RECORDS FOR THIS TASK:
(* ===== verification/PolicyTests.v ===== *)
(** * The unit tests of the policy (src/src/policy.rs, [mod tests])

    The assertions of the repository's tests, on the model of the classifier with the
    reference engine of regular expressions.  A definition is a test function. *)

From S2P Require Import Prelude RustStr RustInt Regex Plan Policy.
#[local] Open Scope Z_scope.
#[local] Existing Instance dev_profile.
#[local] Existing Instance reference_engine.

(** [assert_eq!(classify_statement(sql), plan)]. *)
Definition plans (sql : str) (plan : StatementPlan) : bool :=
  match classify_statement sql with Ok p => bool_decide (p = plan) | _ => false end.
(** [assert!(matches!(classify_statement(sql), ...))]. *)
Definition rejects (sql part : str) : bool :=
  match classify_statement sql with Ok (Reject _ message) => contains part message | _ => false end.
Definition is_reject (sql : str) : bool :=
  match classify_statement sql with Ok (Reject _ _) => true | _ => false end.
Definition is_client_show (sql : str) : bool :=
  match classify_statement sql with Ok (ClientShow _ _) => true | _ => false end.
Definition is_client_select (sql : str) : bool :=
  match classify_statement sql with Ok (ClientSelect _ _) => true | _ => false end.

Definition classifies_read_and_write : bool :=
  plans (lit "SELECT 1")
       (Execute (lit "SELECT") Omit)
  && plans (lit "DELETE FROM t")
       (Execute (lit "DELETE") Include)
  && plans (lit "INSERT INTO t VALUES (1)")
       (Execute (lit "INSERT") Include).
Definition classifies_supported_ddl_by_object_type : bool :=
  plans (lit "CREATE TABLE t (id int)")
       (Execute (lit "CREATE TABLE") Omit)
  && plans (lit "DROP VIEW v")
       (Execute (lit "DROP VIEW") Omit)
  && plans (lit "CREATE OR REPLACE TABLE t AS SELECT 1 AS id")
       (Execute (lit "CREATE TABLE") Omit).
Definition rejects_postgres_only_objects_with_no_equivalent : bool :=
  rejects (lit "CREATE EXTENSION hstore") (lit "no Exasol equivalent")
  && rejects (lit "LISTEN channel") (lit "no Exasol equivalent").
Definition rejects_unimplemented_gateway_managed_capabilities_by_policy : bool :=
  rejects (lit "CREATE USER u IDENTIFIED BY 'secret'") (lit "unsupported by gateway policy").
Definition classifies_supported_cursor_commands : bool :=
  plans (lit "DECLARE plain_cursor CURSOR FOR SELECT 1")
       (Cursor (PlanDeclare {| declare_name := lit "plain_cursor"; declare_query := lit "SELECT 1";
         declare_scroll := false; declare_hold := false |}))
  && plans (lit "DECLARE c SCROLL CURSOR WITH HOLD FOR SELECT 1")
       (Cursor (PlanDeclare {| declare_name := lit "c"; declare_query := lit "SELECT 1";
         declare_scroll := true; declare_hold := true |}))
  && plans (lit "FETCH FORWARD 5 FROM c")
       (Cursor (PlanFetch {| position_name := lit "c";
         position_direction := Forward (Some 5) |}))
  && plans (lit "FETCH FORWARD FROM c")
       (Cursor (PlanFetch {| position_name := lit "c";
         position_direction := Forward (Some 1) |}))
  && plans (lit "MOVE BACKWARD ALL IN c")
       (Cursor (PlanMove {| position_name := lit "c";
         position_direction := Backward (None) |}))
  && plans (lit "CLOSE c")
       (Cursor (PlanClose (CloseOne (lit "c")))).
Definition rejects_unsupported_cursor_semantics : bool :=
  rejects (lit "DECLARE c BINARY CURSOR FOR SELECT 1") (lit "binary")
  && rejects (lit "DECLARE c CURSOR FOR SELECT * FROM t FOR UPDATE") (lit "updatable cursors").
Definition handles_driver_session_commands_locally : bool :=
  plans (lit "SET extra_float_digits = 3")
       (ClientSet)
  && plans (lit "SET SESSION CHARACTERISTICS AS TRANSACTION READ ONLY")
       (ClientSet)
  && is_client_show (lit "SHOW transaction isolation level").
Definition accepts_set_with_no_spaces_around_equals : bool :=
  plans (lit "SET DateStyle=ISO")
       (ClientSet)
  && plans (lit "SET DateStyle = ISO")
       (ClientSet)
  && plans (lit "SET client_min_messages='warning'")
       (ClientSet)
  && is_reject (lit "SET DateStyle=").
Definition handles_driver_selects_locally : bool :=
  is_client_select (lit "SELECT version()").
Definition answers_pg_backend_pid_locally : bool :=
  plans (lit "SELECT pg_backend_pid()")
       (BackendPid (lit "pg_backend_pid"))
  && plans (lit "SELECT pg_backend_pid() AS pid")
       (BackendPid (lit "pid")).
Definition lets_pg_database_catalog_query_reach_exasol : bool :=
  plans (lit "SELECT d.datname AS table_cat FROM pg_catalog.pg_database d ORDER BY d.datname")
       (Execute (lit "SELECT") Omit).
Definition lets_pg_namespace_catalog_query_reach_exasol : bool :=
  plans (lit "SELECT n.nspname AS table_schem FROM pg_catalog.pg_namespace n")
       (Execute (lit "SELECT") Omit).
Definition classifies_set_search_path_single_schema : bool :=
  plans (lit "SET search_path = `DEMO_FINANCE`")
       (SetSearchPath (lit "DEMO_FINANCE"))
  && plans (lit "SET search_path TO demo_finance")
       (SetSearchPath (lit "demo_finance"))
  && plans (lit "SET SESSION search_path = 'pg_demo'")
       (SetSearchPath (lit "pg_demo")).
Definition set_search_path_multi_schema_keeps_first_entry : bool :=
  plans (lit "SET search_path = pg_demo, pg_catalog")
       (SetSearchPath (lit "pg_demo"))
  && plans (lit "SET search_path TO `DEMO_SANDBOX`,`public`")
       (SetSearchPath (lit "DEMO_SANDBOX")).
Definition handles_search_path_reset_and_default : bool :=
  plans (lit "SET search_path = DEFAULT")
       (ClientSet)
  && plans (lit "RESET search_path")
       (ClientSet).
Definition classifies_show_search_path_dynamically : bool :=
  plans (lit "SHOW search_path")
       (ShowSearchPath).
Definition other_set_statements_still_classify_as_client_set : bool :=
  plans (lit "SET application_name = 'myapp'")
       (ClientSet)
  && plans (lit "SET extra_float_digits = 3")
       (ClientSet)
  && plans (lit "SET SESSION CHARACTERISTICS AS TRANSACTION READ ONLY")
       (ClientSet).
Definition handles_transaction_wrappers_locally : bool :=
  plans (lit "BEGIN")
       (ClientTransactionStart)
  && plans (lit "COMMIT")
       (ClientTransactionEnd (lit "COMMIT"))
  && rejects (lit "ROLLBACK TO SAVEPOINT s1") (lit "no Exasol equivalent")
  && rejects (lit "COMMIT PREPARED 'x'") (lit "no Exasol equivalent").

Definition policy_tests : list bool :=
    [classifies_read_and_write; classifies_supported_ddl_by_object_type;
   rejects_postgres_only_objects_with_no_equivalent;
   rejects_unimplemented_gateway_managed_capabilities_by_policy;
   classifies_supported_cursor_commands; rejects_unsupported_cursor_semantics;
   handles_driver_session_commands_locally; accepts_set_with_no_spaces_around_equals;
   handles_driver_selects_locally; answers_pg_backend_pid_locally;
   lets_pg_database_catalog_query_reach_exasol; lets_pg_namespace_catalog_query_reach_exasol;
   classifies_set_search_path_single_schema; set_search_path_multi_schema_keeps_first_entry;
   handles_search_path_reset_and_default; classifies_show_search_path_dynamically;
   other_set_statements_still_classify_as_client_set; handles_transaction_wrappers_locally].

(** On the model of the classifier, with the reference engine, every assertion of
    the repository's own tests of the statement policy holds. *)
Lemma policy_tests_pass : forallb id policy_tests = true.
Proof. vm_compute. reflexivity. Qed.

TASK: The reply should restate the records above in full, character for character.

EXERCISE RESULT:
(* ===== verification/PolicyTests.v ===== *)
(** * The unit tests of the policy (src/src/policy.rs, [mod tests])

    The assertions of the repository's tests, on the model of the classifier with the
    reference engine of regular expressions.  A definition is a test function. *)

From S2P Require Import Prelude RustStr RustInt Regex Plan Policy.
#[local] Open Scope Z_scope.
#[local] Existing Instance dev_profile.
#[local] Existing Instance reference_engine.

(** [assert_eq!(classify_statement(sql), plan)]. *)
Definition plans (sql : str) (plan : StatementPlan) : bool :=
  match classify_statement sql with Ok p => bool_decide (p = plan) | _ => false end.
(** [assert!(matches!(classify_statement(sql), ...))]. *)
Definition rejects (sql part : str) : bool :=
  match classify_statement sql with Ok (Reject _ message) => contains part message | _ => false end.
Definition is_reject (sql : str) : bool :=
  match classify_statement sql with Ok (Reject _ _) => true | _ => false end.
Definition is_client_show (sql : str) : bool :=
  match classify_statement sql with Ok (ClientShow _ _) => true | _ => false end.
Definition is_client_select (sql : str) : bool :=
  match classify_statement sql with Ok (ClientSelect _ _) => true | _ => false end.

Definition classifies_read_and_write : bool :=
  plans (lit "SELECT 1")
       (Execute (lit "SELECT") Omit)
  && plans (lit "DELETE FROM t")
       (Execute (lit "DELETE") Include)
  && plans (lit "INSERT INTO t VALUES (1)")
       (Execute (lit "INSERT") Include).
Definition classifies_supported_ddl_by_object_type : bool :=
  plans (lit "CREATE TABLE t (id int)")
       (Execute (lit "CREATE TABLE") Omit)
  && plans (lit "DROP VIEW v")
       (Execute (lit "DROP VIEW") Omit)
  && plans (lit "CREATE OR REPLACE TABLE t AS SELECT 1 AS id")
       (Execute (lit "CREATE TABLE") Omit).
Definition rejects_postgres_only_objects_with_no_equivalent : bool :=
  rejects (lit "CREATE EXTENSION hstore") (lit "no Exasol equivalent")
  && rejects (lit "LISTEN channel") (lit "no Exasol equivalent").
Definition rejects_unimplemented_gateway_managed_capabilities_by_policy : bool :=
  rejects (lit "CREATE USER u IDENTIFIED BY 'secret'") (lit "unsupported by gateway policy").
Definition classifies_supported_cursor_commands : bool :=
  plans (lit "DECLARE plain_cursor CURSOR FOR SELECT 1")
       (Cursor (PlanDeclare {| declare_name := lit "plain_cursor"; declare_query := lit "SELECT 1";
         declare_scroll := false; declare_hold := false |}))
  && plans (lit "DECLARE c SCROLL CURSOR WITH HOLD FOR SELECT 1")
       (Cursor (PlanDeclare {| declare_name := lit "c"; declare_query := lit "SELECT 1";
         declare_scroll := true; declare_hold := true |}))
  && plans (lit "FETCH FORWARD 5 FROM c")
       (Cursor (PlanFetch {| position_name := lit "c";
         position_direction := Forward (Some 5) |}))
  && plans (lit "FETCH FORWARD FROM c")
       (Cursor (PlanFetch {| position_name := lit "c";
         position_direction := Forward (Some 1) |}))
  && plans (lit "MOVE BACKWARD ALL IN c")
       (Cursor (PlanMove {| position_name := lit "c";
         position_direction := Backward (None) |}))
  && plans (lit "CLOSE c")
       (Cursor (PlanClose (CloseOne (lit "c")))).
Definition rejects_unsupported_cursor_semantics : bool :=
  rejects (lit "DECLARE c BINARY CURSOR FOR SELECT 1") (lit "binary")
  && rejects (lit "DECLARE c CURSOR FOR SELECT * FROM t FOR UPDATE") (lit "updatable cursors").
Definition handles_driver_session_commands_locally : bool :=
  plans (lit "SET extra_float_digits = 3")
       (ClientSet)
  && plans (lit "SET SESSION CHARACTERISTICS AS TRANSACTION READ ONLY")
       (ClientSet)
  && is_client_show (lit "SHOW transaction isolation level").
Definition accepts_set_with_no_spaces_around_equals : bool :=
  plans (lit "SET DateStyle=ISO")
       (ClientSet)
  && plans (lit "SET DateStyle = ISO")
       (ClientSet)
  && plans (lit "SET client_min_messages='warning'")
       (ClientSet)
  && is_reject (lit "SET DateStyle=").
Definition handles_driver_selects_locally : bool :=
  is_client_select (lit "SELECT version()").
Definition answers_pg_backend_pid_locally : bool :=
  plans (lit "SELECT pg_backend_pid()")
       (BackendPid (lit "pg_backend_pid"))
  && plans (lit "SELECT pg_backend_pid() AS pid")
       (BackendPid (lit "pid")).
Definition lets_pg_database_catalog_query_reach_exasol : bool :=
  plans (lit "SELECT d.datname AS table_cat FROM pg_catalog.pg_database d ORDER BY d.datname")
       (Execute (lit "SELECT") Omit).
Definition lets_pg_namespace_catalog_query_reach_exasol : bool :=
  plans (lit "SELECT n.nspname AS table_schem FROM pg_catalog.pg_namespace n")
       (Execute (lit "SELECT") Omit).
Definition classifies_set_search_path_single_schema : bool :=
  plans (lit "SET search_path = `DEMO_FINANCE`")
       (SetSearchPath (lit "DEMO_FINANCE"))
  && plans (lit "SET search_path TO demo_finance")
       (SetSearchPath (lit "demo_finance"))
  && plans (lit "SET SESSION search_path = 'pg_demo'")
       (SetSearchPath (lit "pg_demo")).
Definition set_search_path_multi_schema_keeps_first_entry : bool :=
  plans (lit "SET search_path = pg_demo, pg_catalog")
       (SetSearchPath (lit "pg_demo"))
  && plans (lit "SET search_path TO `DEMO_SANDBOX`,`public`")
       (SetSearchPath (lit "DEMO_SANDBOX")).
Definition handles_search_path_reset_and_default : bool :=
  plans (lit "SET search_path = DEFAULT")
       (ClientSet)
  && plans (lit "RESET search_path")
       (ClientSet).
Definition classifies_show_search_path_dynamically : bool :=
  plans (lit "SHOW search_path")
       (ShowSearchPath).
Definition other_set_statements_still_classify_as_client_set : bool :=
  plans (lit "SET application_name = 'myapp'")
       (ClientSet)
  && plans (lit "SET extra_float_digits = 3")
       (ClientSet)
  && plans (lit "SET SESSION CHARACTERISTICS AS TRANSACTION READ ONLY")
       (ClientSet).
Definition handles_transaction_wrappers_locally : bool :=
  plans (lit "BEGIN")
       (ClientTransactionStart)
  && plans (lit "COMMIT")
       (ClientTransactionEnd (lit "COMMIT"))
  && rejects (lit "ROLLBACK TO SAVEPOINT s1") (lit "no Exasol equivalent")
  && rejects (lit "COMMIT PREPARED 'x'") (lit "no Exasol equivalent").

Definition policy_tests : list bool :=
    [classifies_read_and_write; classifies_supported_ddl_by_object_type;
   rejects_postgres_only_objects_with_no_equivalent;
   rejects_unimplemented_gateway_managed_capabilities_by_policy;
   classifies_supported_cursor_commands; rejects_unsupported_cursor_semantics;
   handles_driver_session_commands_locally; accepts_set_with_no_spaces_around_equals;
   handles_driver_selects_locally; answers_pg_backend_pid_locally;
   lets_pg_database_catalog_query_reach_exasol; lets_pg_namespace_catalog_query_reach_exasol;
   classifies_set_search_path_single_schema; set_search_path_multi_schema_keeps_first_entry;
   handles_search_path_reset_and_default; classifies_show_search_path_dynamically;
   other_set_statements_still_classify_as_client_set; handles_transaction_wrappers_locally].

(** On the model of the classifier, with the reference engine, every assertion of
    the repository's own tests of the statement policy holds. *)
Lemma policy_tests_pass : forallb id policy_tests = true.
Proof. vm_compute. reflexivity. Qed.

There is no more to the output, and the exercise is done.